Published by H-Judaic (May, 2000).


This ambitious work analyzes the absorption of Holocaust survivors into the Yishuv/Israel from the end of the Second World War until the early 1950's. Using letters of immigrants, protocols of meetings, newspaper articles and surveys, as well as statistics from a variety of sources, Yablonka describes the absorption process from the perspective of the immigrants and those involved with their absorption. Although Israel is often understood to be (and explains itself as) the one place Jewish refugees can always call "home," many Israelis, especially in the era Yablonka describes, have often considered themselves to be "new" or fully-emancipated Jews.

As a result of these different understandings of the Jewish state, many sabras and immigrants who had lived in Eretz Yisrael for some time were not accepting of the survivors, especially as a group, even though Holocaust survivors were precisely the people many supporters of Zionism had in mind when calling for the formation of the Jewish state. The sabras and long-time immigrants' reluctance to accept the survivors stemmed from the belief that the Holocaust proved that Jews could not survive outside of Eretz Yisrael. Moreover, the perception common among Israelis that most Holocaust victims died like "sheep being led to the slaughter" may be understood as being influenced by the Zionist understanding of the galut as inherently weak. The fact that many Holocaust survivors were understandably physically weak after their ordeals only contributed to the sense of superiority (albeit often mixed with genuine sympathy) exhibited by many Israelis. This attitude, and Yablonka's sharp rejoinder to it, is nicely encapsulated in title of the book's first chapter: "Really, 'Human Dust?'"

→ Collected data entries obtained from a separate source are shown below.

Section Split.
Context {T IoE : Type} `{Transport T IoE}.

Abbreviation shared := (Shared T).
Abbreviation sprog := (prog shared (Error IoE)).
Abbreviation call := (task shared (Error IoE)).

Definition note (e : event) (s : shared) : shared := put_log (sh_log s ++ [e]) s.

(** What the log says of the channels a connection has when it is split: the
    credit each was granted and the bytes each has buffered. *)
Definition history_of (i : nat) (o : option ChannelSlot) : list event :=
  match o with
  | None => []
  | Some sl =>
      [Accepted (mkChannelId i (sl_local sl)) (mkPending 0 (sl_send_budget sl) []);
       Received (mkPacket Command.Write 0 (sl_local sl) (sl_rx_buf sl))
         (DispatchOutcome.DataBuffered i)]
  end.

Fixpoint history (i : nat) (slots : list (option ChannelSlot)) : list event :=
  match slots with
  | [] => []
  | o :: slots => history_of i o ++ history (S i) slots
  end.

(** [Shared::new], from the parts of a connection and the halves of its
    transport. *)
Definition shared_new (read_half write_half : T) (c : conn T) : shared :=
  mkShared (mkWire read_half (w_recv_buf (c_wire c)) false)
    (mkWire write_half [] (w_desync (c_wire c))) false (c_table c)
    (replicate (length (t_slots (c_table c))) 0%nat) (c_negotiated c) (c_incoming c) [] [] 0
    false false false 0 0 0 [] (history 0 (t_slots (c_table c))).

(** ** Signals *)

(** [FlowSignal::listen] and [wake] on the signal of a slot. *)
Definition signal_of (idx : nat) (s : shared) : nat := default 0%nat (sh_signals s !! idx).
Definition wake (idx : nat) (s : shared) : shared :=
  put_signals (<[idx := S (signal_of idx s)]> (sh_signals s)) s.

Definition notify_incoming (s : shared) : shared :=
  put_incoming_signal (S (sh_incoming_signal s)) s.
Definition notify_receive (s : shared) : shared := put_receive_signal (S (sh_receive_signal s)) s.
Lemma keeps_reader_act_on fuel pkt on_fault toks : keeps toks (reader_act_on fuel pkt on_fault).
Proof.
  unfold reader_act_on. apply safe_bind. eapply safe_mono; [apply safe_dispatch|].
  intros o x Ho. destruct o as [out| | | |]; try done. destruct Ho as [Hw ->].
  destruct out; try (by apply keeps_wake_at, Hw).
  - apply keeps_bind; [by apply keeps_wake_at, Hw|]. eauto with safe.
  - eapply safe_mono; [apply safe_queue_or_refuse|]. intros o x Ho. by destruct o.
  - apply keeps_withdraw_open.
  - apply keeps_bind; [eauto with safe|]. eauto with safe.
  - apply keeps_bind; [eauto with safe|]. intros _. destruct on_fault; [apply returns_fail|apply keeps_ret].
  - apply keeps_ret.
Qed.

Lemma keeps_reader_dispatch fuel pkt on_fault toks : keeps toks (reader_dispatch fuel pkt on_fault).
Proof.
  unfold reader_dispatch. apply keeps_bind; [apply keeps_attempt, keeps_reader_act_on|].
  intros [|e]; eauto with safe.
Qed.
Hint Resolve keeps_reader_dispatch : safe.

Lemma keeps_refuse_all fuel cap toks : keeps toks (refuse_all fuel cap).
Proof.
  induction fuel as [|fuel IH]; [apply returns_no_fuel|]. cbn [refuse_all].
  eapply returns_bind; [apply returns_take_incoming_past|]. intros [i|]; [|apply keeps_ret].
  apply safe_bind, safe_attempt. eapply safe_mono; [apply safe_split_reject|].
  intros o x Ho. destruct o as [[]|e| | |]; simpl in Ho; subst; try done.
  destruct (connection_gone e); [exact IH|by apply safe_done].
Qed.
Hint Resolve keeps_refuse_all : safe.
Lemma split_credit_within_grant_witness :
  let s := sy_shared (after sample_calm) in
  total (use_of AckMode.Classic 1) (sh_log s) = 1 ∧
  total (use_of AckMode.Classic 1) (sh_log s) <= total (grant_of AckMode.Classic 1) (sh_log s) + 1.
Proof.
  split; [by vm_compute|].
  pose proof (proj1 (split_credit_within_grant _ _ _ sample_ready _ calm_reached) 1) as Hc.
  assert (p_ack (t_policy (sh_channels (sy_shared (after sample_calm)))) = AckMode.Classic) as Hm
    by (by vm_compute).
  rewrite Hm in Hc. exact Hc.
Defined.

Lemma split_streams_intact_witness :
  let s := sy_shared (after sample_busy) in
  ∃ sl, t_slots (sh_channels s) !! 0%nat = Some (Some sl) ∧ sl_rx_buf sl = bs "hello" ∧
    concat (omap (taken_of (mkChannelId 0 (sl_local sl))) (sh_log s)) ++ sl_rx_buf sl
    = concat (omap (buffered_of (mkChannelId 0 (sl_local sl))) (sh_log s)).
Proof.
  eexists. split; [by vm_compute|]. split; [by vm_compute|].
  apply (split_streams_intact _ _ _ sample_ready _ busy_reached). by vm_compute.
Defined.

Lemma split_requests_kept_witness :
  let sys := after sample_calm in
  length (sy_held sys) = 1%nat ∧
  ∃ inside, c_incoming sample_split ++ omap request_of (sh_log (sy_shared sys))
    ≡ₚ sh_incoming (sy_shared sys) ++ inside ++ (si_pending <$> sy_held sys)
       ++ omap resolved_of (sh_log (sy_shared sys)) ∧ (sy_calls sys = [] → inside = []).
Proof.
  split; [by vm_compute|]. exact (split_requests_kept _ _ _ sample_ready _ calm_reached).
Defined.

Lemma split_quiescent_witness :
  let s := sy_shared (after sample_calm) in
  sh_locked s = false ∧
  snd <$> sh_staged s ≡ₚ si_flag <$> sy_held (after sample_calm).
Proof.
  destruct (split_quiescent _ _ _ sample_ready _ calm_reached) as (Hl & _ & _ & Hf); [by vm_compute|].
  split; [exact Hl|exact Hf].
Defined.

(** The reader is dropped with bytes buffered while a writer holds the write
    half: a read gets the bytes. *)
Definition sample_stopped : list command := sample_busy ++ [Start 50 RDrop] ++ moved 2 4.

Lemma stopped_reached : reached sample_reads sample_writes sample_split (after sample_stopped).
Proof. apply after_reached. by vm_compute. Qed.

Definition encode_field (f : field) : bytes :=
  encode_varint (fst f * 8 + value_wire (snd f)) ++ encode_value (snd f).

Definition encode_fields (fs : list field) : bytes := concat (encode_field <$> fs).

Definition field_ok (f : field) : Prop :=
  0 <= fst f < 2 ^ 61 ∧
  match snd f with
  | Varint v => 0 <= v < 2 ^ 64
  | Fixed64 b => len b = 8
  | Delimited b => len b < 2 ^ 63
  | Fixed32 b => len b = 4
  end.

Lemma varint_groups_spec n v rest :
  0 <= v < 128 ^ Z.of_nat n → (0 < n)%nat →
  varint_prefix (varint_groups n v ++ rest) = Some (varint_groups n v, rest) ∧
  groups (varint_groups n v) = v ∧ len (varint_groups n v) <= Z.of_nat n.
Proof.
  revert v. induction n as [|n IH]; intros v Hv Hn; [lia|]. cbn [varint_groups].
  destruct (Z.ltb_spec v 128) as [Hs|Hs].
  - cbn [app varint_prefix groups]. rewrite !u8_b8.
    rewrite !(Z.mod_small v) by lia. destruct (Z.ltb_spec v 128); [|lia].
    change (len [b8 v]) with 1. split; [done|]. lia.
  - destruct n as [|n]; [change (128 ^ Z.of_nat 1) with 128 in Hv; lia|].
    assert (0 <= v / 128 < 128 ^ Z.of_nat (S n)) as Hd.
    { rewrite (Nat2Z.inj_succ (S n)), Z.pow_succ_r in Hv by lia.
      split; [apply Z.div_pos; lia|apply Z.div_lt_upper_bound; lia]. }
    destruct (IH (v / 128) Hd ltac:(lia)) as (Hp & Hg & Hl).
    set (tl := varint_groups (S n) (v / 128)) in *. cbn [app varint_prefix groups].
    pose proof (Z.mod_pos_bound v 128 ltac:(lia)). rewrite u8_b8.
    rewrite (Z.mod_small (v mod 128 + 128)) by lia.
    destruct (Z.ltb_spec (v mod 128 + 128) 128); [lia|]. rewrite Hp, Hg. simpl. split; [done|].
    assert ((v mod 128 + 128) mod 128 = v mod 128) as ->
      by (rewrite <- (Z.mul_1_l 128) at 2; rewrite Z.mod_add, Z.mod_mod by lia; done).
    rewrite len_cons. pose proof (Z.div_mod v 128 ltac:(lia)). lia.
Qed.

(** A varint reads back, whatever follows. *)
Lemma varint_round_trip v rest :
  0 <= v < 2 ^ 64 →
  decode_varint (encode_varint v ++ rest) = Some (v, len (encode_varint v)) ∧
  zdrop (len (encode_varint v)) (encode_varint v ++ rest) = rest.
Proof.
  intros Hv. assert (0 <= v < 128 ^ Z.of_nat 10) as Hv' by (simpl Z.of_nat; lia).
  destruct (varint_groups_spec 10 v rest Hv' ltac:(lia)) as (Hp & Hg & Hl).
  rewrite decode_varint_spec. fold (encode_varint v) in *. rewrite Hp, Hg.
  destruct (Z.leb_spec (len (encode_varint v)) 10); [|lia].
  rewrite Z.mod_small by lia. split; [done|]. by apply zdrop_app_len.
Qed.

Lemma encode_varint_nonempty v : encode_varint v ≠ [].
Proof. unfold encode_varint. cbn [varint_groups]. by destruct (v <? 128). Qed.

Lemma tag_round_trip f wire rest :
  0 <= f < 2 ^ 61 → 0 <= wire < 8 →
  read_tag (encode_varint (f * 8 + wire) ++ rest)
  = Ok (f, wire, len (encode_varint (f * 8 + wire))).
Proof.
  intros Hf Hw. unfold read_tag.
  destruct (varint_round_trip (f * 8 + wire) rest ltac:(lia)) as [-> _]. simpl. do 3 f_equal.
  - rewrite Z.shiftr_div_pow2 by lia. change (2 ^ 3) with 8. rewrite Z.div_add_l, Z.div_small by lia. lia.
  - rewrite (Z.land_ones _ 3) by lia. change (2 ^ 3) with 8.
    rewrite Z.add_comm, Z.mod_add, Z.mod_small by lia. done.
Qed.

Lemma value_round_trip f v rest :
  field_ok (f, v) →
  ∃ c, read_value (value_wire v) (encode_value v ++ rest) = Some (v, c) ∧
    zdrop c (encode_value v ++ rest) = rest.
Proof.
  intros [_ Hv]. destruct v as [v|b|b|b]; cbn [snd encode_value] in *; unfold read_value; simpl.
  - destruct (varint_round_trip v rest Hv) as [-> Hd]. simpl. eauto.
  - pose proof (len_nonneg rest). exists 8. destruct (Z.leb_spec 8 (len (b ++ rest))); [|zlen].
    by rewrite ztake_app_len, zdrop_app_len by lia.
  - unfold read_bytes. pose proof (len_nonneg b). pose proof (len_nonneg rest).
    pose proof (len_nonneg (encode_varint (len b))).
    rewrite <- app_assoc. destruct (varint_round_trip (len b) (b ++ rest) ltac:(lia)) as [Hd Hz].
    apply decode_varint_within in Hd as Hw. rewrite Hd. simpl. set (e := encode_varint (len b)) in *.
    unfold usize_checked_add, USIZE_MAX. destruct (Z.leb_spec (len e + len b) (2 ^ 64 - 1)); [|lia].
    simpl. destruct (Z.ltb_spec (len (e ++ b ++ rest)) (len e + len b)); [rewrite !len_app in *; lia|].
    exists (len e + len b). unfold zslice. rewrite Hz.
    rewrite ztake_app_len by lia. split; [done|]. rewrite app_assoc. apply zdrop_app_len.
    rewrite len_app. lia.
  - pose proof (len_nonneg rest). exists 4. destruct (Z.leb_spec 4 (len (b ++ rest))); [|zlen].
    by rewrite ztake_app_len, zdrop_app_len by lia.
Qed.

(** The walk finds the fields that were written. *)
Lemma walk_encoded fs : Forall field_ok fs → walk (encode_fields fs) = (fs, true).
Proof.
  induction 1 as [|[f v] fs Hok _ IH]; [done|]. unfold encode_fields. cbn [fmap list_fmap concat].
  fold (encode_fields fs). unfold encode_field. cbn [fst snd]. rewrite <- app_assoc.
  set (tag := encode_varint _). set (rest := encode_value v ++ encode_fields fs).
  rewrite walk_unfold. destruct (tag ++ rest) as [|b l] eqn:Hbuf.
  { apply app_eq_nil in Hbuf as [Ht _]. by apply encode_varint_nonempty in Ht. }
  rewrite <- Hbuf. unfold tag at 1.
  rewrite tag_round_trip; [|apply Hok|by destruct v]. fold tag.
  rewrite (zdrop_app_len tag rest) by done. unfold rest.
  destruct (value_round_trip f v (encode_fields fs) Hok) as (c & -> & ->). by rewrite IH.
Qed.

It must be noted that this book is written not as an indictment of Israeli culture, but rather as an examination of the complex emotional and physical complexities involved in Israel's attempts to absorb an extremely large amount of people as the country itself went through the difficult period from the UN partition vote (in 1947) to the declaration of the state (in 1948) and the ensuing War of Independence (through 1949). The ambivalence and complexity is shown in various debates discussed in the book: whether or not Holocaust survivors should be given special privileges on kibbutzim, how they should be treated in the Army, whether or not the Histadrut (the Israeli federation of labor unions) should offer them cultural activities in their native tongues, rather than just in Hebrew. On a more 'global' level, Yablonka offers the following quotation from Ben-Gurion: "[Holocaust survivors] only demand and rightly so. History has put them into a situation where they can only make demands, how can you ask anything of someone whose wife was killed, his children exterminated, his parents? If they come here and look upon us as suppliers and they as demanders, then we shall have to accept that." (70)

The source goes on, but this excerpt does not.